### What you should do
Below are some records. Return exactly the lines from the one with "let '(result, result_off) := r in" to the one with "else restart (fun", and nothing else.

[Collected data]
□ □ □ □

(** From the label [restart] to the next [goto restart] or [return];
    [walk] is the loop of the function at hand.  The loop reads [origpath]
    as a string; an array without a terminator, which strncpy leaves for
    a path of MAXPATH bytes or more, is reported as [OutOfBounds] at once
    rather than when the scan reaches the end of the array. *)
Definition one_pass
    (walk : nat -> list Z -> list Z -> list Z -> Z -> list Z -> M walk_result)
    (name result origpath : list Z) : M walk_result :=
  r <- (if zget origpath 0 =? slash then
          result <- in_bounds (store result 0 [slash]) ;;
          ret (result, 1)
        else ret (result, 0)) ;;
  let '(result, result_off) := r in
  result <- in_bounds (store result result_off [0]) ;;
  origpath_p <- in_bounds (cstr origpath) ;;
  walk (length origpath_p) origpath_p name result result_off origpath.

(** The passes from [restart]; after a substitution the budget is
    decremented and tested before the next pass. *)
Fixpoint restart
    (walk : nat -> list Z -> list Z -> list Z -> Z -> list Z -> M walk_result)
    (loops_left : nat) (name result origpath : list Z)
    : M (Z * option (list Z)) :=
  match loops_left with
  | O => stuck NoFuel
  | S loops_left' =>
    r <- one_pass walk name result origpath ;;
    match r with
    | Done r buf => ret (r, buf)
    | Again name result origpath =>
      match loops_left' with
      | O => ret (-1, None)
      | S _ => restart walk loops_left' name result origpath
      end
    end
  end.

(** The two entry points yield the returned [int] and, when the output
    buffer was written, the string now held in [buf]. *)
Definition filereadlink (name result : list Z) (pathname : list Z)
    (bufsiz : Z) : M (Z * option (list Z)) :=
  if bool_decide (pathname = []) then ret (-1, None)
  else if bool_decide (pathname = [slash]) then ret (2, Some [slash])
  else restart (fun fuel => readlink_walk fuel bufsiz)
         (Z.to_nat MAX_SYMLINK_LOOPS) name result (strncpy_bytes pathname MAXPATH).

□ □ □ □

### Answer section
  let '(result, result_off) := r in
  result <- in_bounds (store result result_off [0]) ;;
  origpath_p <- in_bounds (cstr origpath) ;;
  walk (length origpath_p) origpath_p name result result_off origpath.

(** The passes from [restart]; after a substitution the budget is
    decremented and tested before the next pass. *)
Fixpoint restart
    (walk : nat -> list Z -> list Z -> list Z -> Z -> list Z -> M walk_result)
    (loops_left : nat) (name result origpath : list Z)
    : M (Z * option (list Z)) :=
  match loops_left with
  | O => stuck NoFuel
  | S loops_left' =>
    r <- one_pass walk name result origpath ;;
    match r with
    | Done r buf => ret (r, buf)
    | Again name result origpath =>
      match loops_left' with
      | O => ret (-1, None)
      | S _ => restart walk loops_left' name result origpath
      end
    end
  end.

(** The two entry points yield the returned [int] and, when the output
    buffer was written, the string now held in [buf]. *)
Definition filereadlink (name result : list Z) (pathname : list Z)
    (bufsiz : Z) : M (Z * option (list Z)) :=
  if bool_decide (pathname = []) then ret (-1, None)
  else if bool_decide (pathname = [slash]) then ret (2, Some [slash])
  else restart (fun fuel => readlink_walk fuel bufsiz)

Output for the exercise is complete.